- Born: c. 1979 Jammu and Kashmir, India
- Occupation: Kashmiri activist
- Known for: Muslim Rage Boy internet meme

= Shakeel Ahmad Bhat =

Kashmiri activist

Shakeel Ahmad Bhat is a Kashmiri activist and former militant who has become a minor internet celebrity. In 2007, close-up images of him participating in protests in Srinagar were published in various international media outlets and became the basis of an internet meme, with several bloggers popularly nicknaming him Islamic Rage Boy. He has been written about in newspapers including the Times of India, Middle East Times, France 24, and The Sunday Mail.

==Biography==
Bhat was born into a Sufi Muslim family in Jammu and Kashmir, India, sometime in the late 1970s. His father was associated with Jammu and Kashmir Plebiscite Front. In interviews given to different news outlets, Bhat has alleged that his sister Sharifa died as a result of injuries sustained from violence by police during a police raid on his home. The year of the police raid and her death, her age, and the exact cause of her death are uncertain, with various versions in media. (Note: According to Patrick French, a British writer who interviewed him in 2007, his home was raided sometime following the beginning of the insurgency in Jammu and Kashmir, where his 18 year old sister was thrown out of a window. She broke her spine as a result and died four years later at the age of 22. According to Free Press Kashmir, which interviewed him in 2021, his sister was thrown down a flight of stairs in 1986 when she was 12, becoming bed-ridden as a result, and died in 1992 at the age of 18. According to a 2011 Hindustan Times story, his sister died in 1994 after suffering a heart attack during a police raid at the age of 14.) Bhat dropped out of school as a teenager, and in 1991, at the age of 13, he joined a pro-Pakistan militant group called Al-Umar-Mujahideen, which he remained part of until his arrest in 1994. He was arrested and spent three years in prison, during which he was tortured and subjected to electric shocks. A nail was driven through his jaw. He remained under police surveillance after his release. An injury to his right arm as a result of the torture had left him unable to lift anything, and he has relied on his brothers to support him since then, saying he feels as if he is 110 years old. He lives in Srinagar, where he began participating in demonstrations in 1997. Due to his angry look, he was often photographed by journalists. He took part in protests against the Indian Army, Israel, Pope Benedict XVI, Salman Rushdie, and the cartoons caricaturing Muhammad.

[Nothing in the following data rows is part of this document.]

(* ===== verification/CanvasGenerateProps.v ===== *)
(** What generations on a canvas guarantee: no node is left loading, and the result of
    images that are answered in any order. *)

From Stdlib Require Import ZArith NArith Lia.
From stdpp Require Import base list.
From S2P Require Import Prelude JsString JsNumber JsValue CanvasGraph CanvasGraphProps CanvasPrompt CanvasEditor CanvasHistory CanvasSound CanvasGenerate CanvasLoading CanvasFlights.

Import Resources Helpers Geometry.

Implicit Types (node : CanvasNodeData) (nodes : list CanvasNodeData) (p q : Page) (f g : Flight) (st : Studio) (id nodeId : jstr).


(** * Images *)

Section images.
Implicit Types (answers : list (jstr * Outcome)) (items : list jstr).

Definition delivered (o : Outcome) : bool := match o with Delivered _ => true | _ => false end.

(** What an image is after some answers *)
Definition final_item answers id : jsval :=
  match omap.get answers id with
  | Some (Delivered u) => drawn_item id u
  | Some (Refused details) => set_fields [(status, failed); (errorDetails, VStr details)] (waiting_image id)
  | _ => waiting_image id
  end.

(** The first that was delivered *)
Definition first_drawn answers : option (jstr * jsval) :=
  head (base.omap (λ x, match x.2 with Delivered u => Some (x.1, u) | _ => None end) answers).
(** C9.  When [process_inference] fails with one of the two rejections
    of the engine cache (HTTP 400 with the "loaded with unsafe
    deserialization" or the "could not be loaded with safe
    deserialization" message), the effects made before the cache was
    asked are still there: the run directory exists, and so does the
    stored checkpoint when a weights upload was present; the cache
    itself is unchanged.  If the run directory was fresh (nothing at or
    below it before the request), it is left empty. *)
Theorem engine_rejection_leaves_run_dir (ups : list UploadPayload)
    (cp : option UploadPayload) (req : string) (rnd al : bool) (root : path)
    (clk : Clock) (w : world) (msg : string) :
  let r := process_inference E ups cp req rnd al root clk w in
  let run_dir := root </> make_run_id clk in
  fst r = Raise (HTTPException 400 msg) →
  msg = msg_unsafe_rejected ∨ msg = msg_deserialization_rejected →
  is_dir (fs (snd r)) run_dir = true
  ∧ (∀ c, cp = Some c → path_exists (fs (snd r)) (checkpoint_path_of E c root) = true)
  ∧ models (snd r) = models w ∧ unsafe (snd r) = unsafe w
  ∧ ((∀ q, run_dir `prefix_of` q → fs w !! q = None) →
     ∀ q, run_dir `prefix_of` q → q ≠ run_dir → fs (snd r) !! q = None).
Proof.
  intros r run_dir Hfail Hmsg. subst r run_dir.
  destruct (run_id_plain clk) as [Hrid Hnck].
  assert (Hdig : ∀ c, cp = Some c →
            is_plain (sha256_hexdigest E (content c) +:+ ".pt") = true)
    by (intros; apply digest_plain).
  assert (Hdistinct : ∀ e what, e = OtherError what → e ≠ HTTPException 400 msg)
    by (intros ?? ->; done).
  destruct (decide (ups = [])) as [->|Hne].
  { simpl in Hfail. injection Hfail as <-. by destruct Hmsg. }
  rewrite (process_inference_steps E _ _ _ _ _ _ _ _ Hne) in Hfail |- *.
  remember (make_run_id clk) as rid eqn:Erid in *.
  destruct (resolve_device E req) as [device|e] eqn:Hdev.
  2:{ apply resolve_device_raises in Hdev as [-> | [-> | ->]];
        simpl in Hfail; injection Hfail as <-; by destruct Hmsg. }
  cbv zeta in Hfail |- *.
  pose proof (mkdir_p_fs_step (root </> rid) w) as Hfr1.
  pose proof (mkdir_p_benign (root </> rid) w) as Hbn1.
  pose proof (mkdir_p_is_dir (root </> rid) w) as Hdir1.
  pose proof (mkdir_chain_outside (ancestors_from [] (root </> rid)) w) as Hout1.
  fold (mkdir_p (root </> rid)) in Hout1.
  destruct (mkdir_p (root </> rid) w) as [[[]|e] w1].
  2:{ simpl in *. destruct (Hbn1 e eq_refl) as [what ->]. done. }
  specialize (Hdir1 w1 eq_refl). clear Hbn1. simpl in Hfr1, Hout1.
  destruct (store_step_spec cp root w1) as (Hfr2 & Hbn2 & Hid). cbv zeta in Hfr2, Hbn2, Hid.
  assert (Hout2 : ∀ c q, cp = Some c →
            q ∉ ancestors_from [] (root </> "_checkpoints") →
            q ≠ checkpoint_path_of E c root →
            fs (snd ((match cp with
                      | Some c => let* p := store_checkpoint E c root in ret (Some p)
                      | None => ret None
                      end) w1)) !! q = fs w1 !! q).
  { intros c q -> Hq1 Hq2. rewrite bind_unfold.
    destruct (store_checkpoint_spec E c root w1) as (_ & Ho & _).
    specialize (Ho q Hq1 Hq2).
    destruct (store_checkpoint E c root w1) as [[p|e] w2]; done. }
  assert (Hnone2 : cp = None →
            fs (snd ((match cp with
                      | Some c => let* p := store_checkpoint E c root in ret (Some p)
                      | None => ret None
                      end) w1)) = fs w1) by (by intros ->).
  destruct (_ w1) as [[cpath|e] w2].
  2:{ simpl in *. destruct (Hbn2 e eq_refl) as [what ->]. done. }
  destruct (Hid cpath eq_refl) as [-> Hex2]. clear Hid Hbn2.
  simpl in Hfr2, Hout2, Hnone2, Hex2.
  destruct (get_spec E ((λ c, checkpoint_path_of E c root) <$> cp) device al w2)
    as (Hgfs & _ & _ & Hgra).
  cbv zeta in Hgfs, Hgra.
  destruct (PredictorCache.get E _ device al w2) as [[[pred u]|e] w3].
  { (* the cache answered: nothing after it raises an HTTP error *)
    exfalso. simpl in Hfail.
    pose proof (process_uploads_benign E pred device
                  (rnd && bool_decide (device = "cuda") && cuda_is_available E)
                  (root </> rid) ups 1 ∅ [] w3) as Hbn4.
    destruct (process_uploads _ _ _ _ _ _ _ _ _ w3) as [[outs|e] w4].
    2:{ simpl in *. destruct (Hbn4 e eq_refl) as [what ->]. done. }
    match type of Hfail with context [write_file ?p ?d w4] =>
      pose proof (write_file_benign p d w4) as Hbn5;
      destruct (write_file p d w4) as [[[]|e] w5]
    end.
    2:{ simpl in *. destruct (Hbn5 e eq_refl) as [what ->]. done. }
    pose proof (create_bundle_zip_benign (root </> rid) (root </> rid </> "bundle.zip") w5)
      as Hbn6.
    destruct (create_bundle_zip _ _ w5) as [[[]|e] w6]; [done|].
    simpl in *. destruct (Hbn6 e eq_refl) as [what ->]. done. }
  simpl in Hgfs, Hgra |- *. destruct (Hgra e eq_refl) as (Hmo3 & Hun3).
  split; [|split; [|split; [|split]]].
  - rewrite is_dir_true in Hdir1 |- *. rewrite Hgfs.
    destruct Hdir1 as [?|Hd]; [by left | right].
    destruct Hfr2 as (_ & _ & _ & _ & Hkeep & _). by apply Hkeep.
  - intros c Hc. unfold path_exists. rewrite Hgfs. by apply Hex2.
  - destruct Hfr1 as (? & _), Hfr2 as (? & _). congruence.
  - destruct Hfr1 as (_ & ? & _), Hfr2 as (_ & ? & _). congruence.
  - intros Hfresh q Hpre Hneq.
    rewrite (joinpath_plain _ rid) in * by done.
    rewrite (joinpath_plain _ "_checkpoints") in * by done.
    assert (Hq1 : q ∉ ancestors_from [] (root ++ [rid])).
    { intros (k & _ & Hk & Hq)%ancestors_from_prefix. simpl in Hq. subst k.
      apply Hneq. symmetry. apply prefix_same_length; [done | by apply prefix_length]. }
    assert (Hlen : length (root ++ [rid]) ≤ length q) by (by apply prefix_length).
    rewrite length_app in Hlen. simpl in Hlen.
    assert (Hq2 : q ∉ ancestors_from [] (root ++ ["_checkpoints"])).
    { intros (k & _ & Hk & Hq)%ancestors_from_prefix. simpl in Hq. subst k.
      assert (q = root ++ ["_checkpoints"]) as ->.
      { apply prefix_same_length; [done | rewrite length_app; simpl; lia]. }
      apply prefix_app_inv in Hpre. apply prefix_cons_inv_1 in Hpre. done. }
    rewrite Hgfs. transitivity (fs w1 !! q).
    2:{ etrans; [apply (Hout1 q Hq1) | by apply Hfresh]. }
    destruct cp as [c|]; [|by rewrite Hnone2].
    apply (Hout2 c q eq_refl Hq2). intros ->.
    unfold checkpoint_path_of in Hpre.
    rewrite (joinpath_plain _ "_checkpoints") in Hpre by done.
    rewrite (joinpath_plain _ (_ +:+ ".pt")) in Hpre by (by apply Hdig).
    rewrite <- app_assoc in Hpre.
    apply prefix_app_inv in Hpre. apply prefix_cons_inv_1 in Hpre. done.
Qed.

End Requests.

Lemma unsafe_engine_run_warns_witness :
  ∃ res w',
    process_inference sample_env [upload "a.png" "img"] (Some pickled_checkpoint)
      "cpu" false true ["out"] sample_clock empty_world = (Ok res, w')
    ∧ warn_unsafe_checkpoint ∈ r_warnings res.
Proof.
  let r := eval vm_compute in
    (process_inference sample_env [upload "a.png" "img"] (Some pickled_checkpoint)
       "cpu" false true ["out"] sample_clock empty_world) in
  match r with
  | (Ok ?res, ?w') =>
      assert (H : process_inference sample_env [upload "a.png" "img"]
                    (Some pickled_checkpoint) "cpu" false true ["out"] sample_clock
                    empty_world = (Ok res, w')) by (vm_compute; reflexivity);
      exists res, w'; split; [exact H|];
      apply (proj1 (unsafe_engine_run_warns sample_env _ _ _ _ _ _ _ _ _ _ H))
  end.
  vm_compute. reflexivity.
Defined.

Speaking to The Guardian about his photograph becoming viral on the internet, he said:

I am not happy with people joking about me or making me into a cartoon, but I have more important things to think about. My protests are for those Muslims who cannot go out onto the streets to cry out against injustice. This is my duty and I believe Allah has decided this for me.

According to Free Press Kashmir, by 2021 he had "intermittently spent 24 years and 4 months" in different prisons across India and had 276 FIRs against him. He married in 2020.

== In popular culture ==
He was featured in numerous blogs and articles by Christopher Hitchens, Kathleen Parker, Michelle Malkin, and others. On various blogs, he was photoshopped as Aerosmith singer Steven Tyler or as an opera singer. His picture has also been printed on T-shirts, posters, mouse pads, and beer mugs.